# Semantic segmentation

## Semantic segmentation

Semantic segmentation datasets are used to train a model to classify every pixel in an image. There are a wide variety of applications enabled by these datasets such as background removal from images, stylizing images, or scene understanding for autonomous driving. This guide will show you how to apply transformations to an image segmentation dataset.

Before you start, make sure you have up-to-date versions of `albumentations` and `cv2` installed:

Copied

```
pip install -U albumentations opencv-python
```

[Albumentations](https://albumentations.ai/) is a Python library for performing data augmentation for computer vision. It supports various computer vision tasks such as image classification, object detection, segmentation, and keypoint estimation.

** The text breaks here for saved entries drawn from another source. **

(** The first render, followed by the effect
    [useEffect(() => { if (autoStart) execute() }, [autoStart, execute])]. *)
Definition mount : Component T Err :=
  mkComponent
    (if autoStart o then step o asyncFn random initialMachine (CallExecute false)
     else initialMachine)
    false.

(** A render with changed dependencies builds a new [execute], which reads
    the current [isRetrying]; the effect above has [execute] among its
    dependencies and runs again. *)
Definition componentStep (c : Component T Err) (ev : Occurrence) : Component T Err :=
  let 'mkComponent m seen := c in
  match ev with
  | Renders depsChanged =>
      if depsChanged then
        let seen' := isRetrying (hook m) in
        mkComponent
          (if autoStart o then step o asyncFn random m (CallExecute seen') else m)
          seen'
      else c
  | ExecuteCalled => mkComponent (step o asyncFn random m (CallExecute seen)) seen
  | AbortCalled => mkComponent (step o asyncFn random m CallAbort) seen
  | ResetCalled => mkComponent (step o asyncFn random m CallReset) seen
  | OperationSettles i => mkComponent (step o asyncFn random m (OpSettles i)) seen
  | TimeoutElapses i => mkComponent (step o asyncFn random m (TimerFires i)) seen
  end.

Definition componentRun (c : Component T Err) (l : list Occurrence) : Component T Err :=
  fold_left componentStep l c.

(** No dependency of [execute] changes: [asyncFn] and the callbacks of the
    options are referentially stable. *)
Definition stableDeps (ev : Occurrence) : bool :=
  match ev with
  | Renders true => false
  | _ => true
  end.
End Renders.

(** The hook waits after a first failure; the caller's [execute] was built
    by the first render (stable dependencies), or by a render during the
    wait (a dependency changed). *)
Definition waitingStale : Component nat nat :=
  componentRun threeAttempts alwaysRejects midpoint
    (mount threeAttempts alwaysRejects midpoint)
    [ExecuteCalled; OperationSettles 0; Renders false].
Definition waitingFresh : Component nat nat :=
  componentRun threeAttempts alwaysRejects midpoint
    (mount threeAttempts alwaysRejects midpoint)
    [ExecuteCalled; OperationSettles 0; Renders true].

(** [autoStart] with the default options: [shouldRetry] defaults to a new
    function at every render. *)
Definition autoStarted : UseRetryOptions nat nat :=
  mkOptions 3 1000%Q 30000%Q 2%Q (1 # 10)%Q (fun _ _ => Normal true) None None true.

(** ** A later sequence against the first sequence of a fresh hook *)

Definition mapCompletion {Err A B : Type} (g : A -> B) (c : Completion Err A)
    : Completion Err B :=
  match c with
  | Normal a => Normal (g a)
  | Thrown x => Thrown x
  end.

Section Replay.
Context {T Err : Type}.
(** The hook as it is when the later sequence starts: what it carries over
    are its promises, its log and the counters of the host. *)
Variable before : Machine T Err.

(** The timer a fresh host numbers [tid], on the host of [before]. *)
Definition shiftTimer (tid : nat) : nat := (tid + (nextTimer before - 1))%nat.

Definition rebaseTask (t : Task T Err) : Task T Err :=
  match t with
  | AwaitTimer n tid => AwaitTimer n (shiftTimer tid)
  | _ => t
  end.

Definition rebaseEvent (e : Event T Err) : Event T Err :=
  match e with
  | PromiseSettled i t => PromiseSettled (length (tasks before) + i) (rebaseTask t)
  | _ => e
  end.

Definition rebaseHook (h : HookState Err) : HookState Err :=
  let 'mkHook a r s f d e ab tr ar := h in
  mkHook a r s f d e ab (option_map shiftTimer tr) ar.

(** A machine of the fresh hook, seen on the hook of [before]: the promises
    come after those of [before], timers and calls are numbered on from
    its counters, the log goes on from its log. *)
Definition rebase (f : Machine T Err) : Machine T Err :=
  let 'mkMachine h ts tm nt oc rc l := f in
  mkMachine (rebaseHook h) (tasks before ++ (rebaseTask <$> ts)) (shiftTimer <$> tm)
            (shiftTimer nt) (oc + opCalls before) (rc + randCalls before)
            (log before ++ (rebaseEvent <$> l)).
(** * OmniSharp launcher: launch-target discovery and process launch

    A shallow embedding of [src/omnisharp/launcher.ts] and proofs about it.

    JavaScript strings are modelled as [string] (sequences of code units
    below 256); arrays as [list]; the [Map<number, Uri[]>] that groups
    resources by workspace folder as an association list in insertion
    order, because [Map.prototype.forEach] visits entries in that order.
    A thrown exception or rejected promise is the [inl] of a [Result].

    What the classifier takes from Node and from the editor API
    ([path.dirname], [path.basename], [asRelativePath],
    [getWorkspaceFolder], [String.prototype.localeCompare]) is a field of
    the class [Host]; what the launcher takes from them (the configuration
    and whether [spawn] throws) is a field of the class [Runtime].  A child
    process is known by the call of [spawn] that made it; what it emits is
    the report of [spawn], ['spawn'] or ['error'], and the events after it.
    The order in which Node runs the callbacks of [process.nextTick] and
    the promise jobs decides whether the report reaches the listeners of
    [launchOmniSharp]: a caller runs in a [Turn]. *)

From Stdlib Require Import List String Ascii ZArith Bool Arith Lia.
From Stdlib Require Import Sorted Permutation DecimalString.
Import ListNotations.

Local Open Scope string_scope.
Local Open Scope list_scope.

(** ** JavaScript strings *)

Module JsString.

Definition dquote : ascii := "034"%char.
Definition space : ascii := " "%char.
Definition ampersand : ascii := "&"%char.

(** [`"${s}"`]: the template literal that wraps [s] in double quotes. *)
Definition quoted (s : string) : string :=
  String dquote (s ++ String dquote EmptyString)%string.

(** [s.endsWith(suffix)], case-sensitive: [suffix] is [s] or the end of
    what follows the first character of [s]. *)
Fixpoint endsWith (s suffix : string) : bool :=
  String.eqb s suffix ||
  match s with
  | EmptyString => false
  | String _ s' => endsWith s' suffix
  end.

Fixpoint drop (n : nat) (s : string) : string :=
  match n, s with
  | O, _ => s
  | S _, EmptyString => EmptyString
  | S n', String _ s' => drop n' s'
  end.

(** [s.replace(pat, rep)] with a string pattern: only the first occurrence
    of [pat] is replaced.  ([rep] is taken literally; the replacement used
    by the source holds no [$].) *)
Fixpoint replace (pat rep s : string) : string :=
  if prefix pat s then (rep ++ drop (String.length pat) s)%string
  else match s with
       | EmptyString => EmptyString
       | String c s' => String c (replace pat rep s')
       end.

(** Replacement of every occurrence of the one-character pattern [c]:
    what [s.replaceAll(c, rep)] would give. *)
Fixpoint replaceAllChar (c : ascii) (rep s : string) : string :=
  match s with
  | EmptyString => EmptyString
  | String a s' =>
      if Ascii.eqb a c then (rep ++ replaceAllChar c rep s')%string
      else String a (replaceAllChar c rep s')
  end.

Fixpoint count (c : ascii) (s : string) : nat :=
  match s with
  | EmptyString => 0
  | String a s' => (if Ascii.eqb a c then 1 else 0) + count c s'
  end.

Fixpoint contains (p : ascii -> bool) (s : string) : bool :=
  match s with
  | EmptyString => false
  | String a s' => p a || contains p s'
  end.

Fixpoint all (p : ascii -> bool) (s : string) : bool :=
  match s with
  | EmptyString => true
  | String a s' => p a && all p s'
  end.

(** [array.join(sep)]. *)
Definition join (sep : string) (l : list string) : string := String.concat sep l.

End JsString.

(** ** JavaScript arrays *)

Module JsArray.

(** [array.unshift(x)]: [x] becomes the first element. *)
Definition unshift {A : Type} (x : A) (array : list A) : list A := x :: array.

(** [array.push(x)]: [x] becomes the last element. *)
Definition push {A : Type} (array : list A) (x : A) : list A := array ++ [x].

(** [array.slice(0)]: a copy. *)
Definition copy {A : Type} (array : list A) : list A := array.

End JsArray.

(** ** The regular expressions of the source

    Every regular expression literal of [launcher.ts] is a sequence of
    single-character classes, each taken once, optionally ([?]) or any
    number of times ([*]), with an optional [^] and [$] and the [i] flag. *)

Module JsRegExp.

Inductive CharClass : Type :=
| Lit (c : ascii)      (* a literal character *)
| AnyChar              (* [.] : anything but a line terminator *)
| NotLit (c : ascii).  (* [[^c]] *)

Inductive Quant : Type := One | Optional | Star.

Record RegExp : Type := mkRegExp {
  startAnchor : bool;
  atoms : list (CharClass * Quant);
  endAnchor : bool;
  ignoreCase : bool
}.

(** Canonicalize of the [i] flag (without the [u] flag): upper-casing,
    which only changes [a]..[z] among the code units that can equal an
    ASCII pattern character. *)
Definition toUpper (c : ascii) : ascii :=
  let n := nat_of_ascii c in
  if ((97 <=? n)%nat && (n <=? 122)%nat)%bool then ascii_of_nat (n - 32) else c.

Definition canonicalize (ic : bool) (c : ascii) : ascii :=
  if ic then toUpper c else c.

Definition isLineTerminator (c : ascii) : bool :=
  Ascii.eqb c "010"%char || Ascii.eqb c "013"%char.

Definition accepts (ic : bool) (cls : CharClass) (ch : ascii) : bool :=
  match cls with
  | Lit c => Ascii.eqb (canonicalize ic ch) (canonicalize ic c)
  | AnyChar => negb (isLineTerminator ch)
  | NotLit c => negb (Ascii.eqb (canonicalize ic ch) (canonicalize ic c))
  end.

(** [cls*] followed by the rest of the pattern, [k]: the rest matches
    here, or [cls] takes one character and the star goes on. *)
Fixpoint star (accept : ascii -> bool) (k : string -> bool) (s : string) : bool :=
  k s ||
  match s with
  | String c s' => accept c && star accept k s'
  | EmptyString => false
  end.
Lemma scrape_loop_more categories limit results w :
  wp (scrape_loop env categories limit results) w (fun r w' =>
    same_tables w w'
    /\ n_listing w' = (n_listing w + length categories)%nat
    /\ (n_content w' <= n_content w + Z.to_nat limit * length categories)%nat
    /\ exists results', r = Ok results'
        /\ dom results' = dom results ∪ list_to_set categories
        /\ forall category articles_with_content,
             results' !! category = Some articles_with_content ->
             results !! category = Some articles_with_content
             \/ (category ∈ categories
                 /\ (length articles_with_content <= Z.to_nat limit)%nat
                 /\ NoDup (map a_url articles_with_content)
                 /\ Forall (resolved_ok category) articles_with_content)).
Proof.
  revert results w. induction categories as [|category rest IH]; intros results w.
  - cbn. wp_step. split_and!; [apply same_tables_refl|lia|lia|].
    eexists. split_and!; [done|set_solver|auto].
  - cbn [scrape_loop]. wp_step.
    wp_use (get_category_articles_more env category limit w) as r w1 H1.
    destruct H1 as (Hf1 & article_links & -> & Hlen & Hnd & _).
    wp_step.
    wp_use (resolve_links_more env category article_links [] w1) as r w2 H2.
    destruct H2 as (Hf2 & resolved & kept & -> & Hurls & Hsub & Hok).
    cbn in Hurls. specialize (Hok (Forall_nil_2 _)).
    wp_use (IH (<[category := resolved]> results) w2) as r w3 H3.
    destruct H3 as (Ht3 & Hl3 & Hc3 & results' & -> & Hdom & Hvals).
    assert (length resolved <= Z.to_nat limit)%nat as Hlen'.
    { rewrite <- (length_map a_url), Hurls. apply sublist_length in Hsub.
      rewrite length_map in Hsub. lia. }
    split_and!.
    + destruct Hf1 as [? _], Hf2 as [? _]. eauto using same_tables_trans.
    + destruct Hf1 as (_ & ? & _), Hf2 as (_ & ? & _). cbn [length]. lia.
    + destruct Hf1 as (_ & _ & ?), Hf2 as (_ & _ & ?). cbn [length]. lia.
    + eexists. split_and!; [done| |].
      * rewrite Hdom, dom_insert_L. set_solver.
      * intros c l Hl. destruct (Hvals _ _ Hl) as [Hin|(Hc & Hrest)].
        -- destruct (decide (category = c)) as [<-|Hne].
           ++ rewrite lookup_insert_eq in Hin. injection Hin as <-. right.
              split_and!; [set_solver|done| |done].
              rewrite Hurls. eapply sublist_NoDup; [exact Hnd|exact Hsub].
           ++ rewrite lookup_insert_ne in Hin by done. by left.
        -- right. split; [set_solver|done].
Qed.

End MoreScrape.

(** ** Further statements about the code *)


(** X2 ([get_category_articles], lines 41-112): for one and the same page,
    the first entry of the listing is the same under every limit of at least
    one; the url that [get_latest_article_url] compares (limit 1) is the
    head of the listing that a refresh reads. *)
Theorem X2_first_entry_same_under_every_limit category n m page :
  1 <= n -> 1 <= m ->
  head (listing_of_page category n page) = head (listing_of_page category m page).
Proof. apply listing_of_page_head_any_limit. Qed.

Lemma X2_first_entry_same_under_every_limit_witness :
  head (listing_of_page "india" 1 page) = head (listing_of_page "india" 6 page).
Proof.
  apply (X2_first_entry_same_under_every_limit "india" 1 6 page); lia.
Defined.

(** X3 ([_deduplicate_articles]): filtering a filtered list changes
    nothing. *)
Theorem X3_deduplicate_idempotent (articles : list Stub) :
  _deduplicate_articles (_deduplicate_articles articles)
  = _deduplicate_articles articles.
Proof. apply deduplicate_fixed, deduplicate_pairwise. Qed.

(** X4 ([_deduplicate_articles]): the first article is always kept, and it
    stays first; in particular a non-empty list never becomes empty. *)
Theorem X4_deduplicate_keeps_first (articles : list Stub) :
  head (_deduplicate_articles articles) = head articles
  /\ (_deduplicate_articles articles = [] <-> articles = []).
Proof.
  pose proof (deduplicate_head articles) as Hhead. split; [done|].
  split; intros Hnil.
  - rewrite Hnil in Hhead. by destruct articles.
  - by rewrite Hnil.
Qed.

Lemma lower_char_slash c : Py.lower_char c = "/"%char <-> c = "/"%char.
Proof.
  destruct c as [[|] [|] [|] [|] [|] [|] [|] [|]]; vm_compute;
    (split; intros H; [try discriminate H; reflexivity
                      |try discriminate H; reflexivity]).
Qed.

Lemma split_on_slash_lower s word word' :
  length (Py.split_on_go "/" (Py.lower s) word)
  = length (Py.split_on_go "/" s word').
Proof.
  revert word word'. induction s as [|c s IH]; intros word word'; [done|].
  cbn [Py.lower Py.split_on_go].
  destruct (decide (c = "/"%char)) as [Hc|Hc].
  - rewrite decide_True by (by apply lower_char_slash). cbn [length].
    f_equal. apply IH.
  - rewrite decide_False by (by rewrite lower_char_slash). apply IH.
Qed.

This guide uses the [Scene Parsing](https://huggingface.co/datasets/scene_parse_150) dataset for segmenting and parsing an image into different image regions associated with semantic categories, such as sky, road, person, and bed.

Load the `train` split of the dataset and take a look at an example:

Copied

```
>>> from datasets import load_dataset

>>> dataset = load_dataset("scene_parse_150", split="train")
>>> index = 10
>>> dataset[index]
{'image': <PIL.JpegImagePlugin.JpegImageFile image mode=RGB size=683x512 at 0x7FB37B0EC810>,
 'annotation': <PIL.PngImagePlugin.PngImageFile image mode=L size=683x512 at 0x7FB37B0EC9D0>,
 'scene_category': 927}
```

The dataset has three fields:

* `image`: a PIL image object.
* `annotation`: segmentation mask of the image.
* `scene_category`: the label or scene category of the image (like “kitchen” or “office”).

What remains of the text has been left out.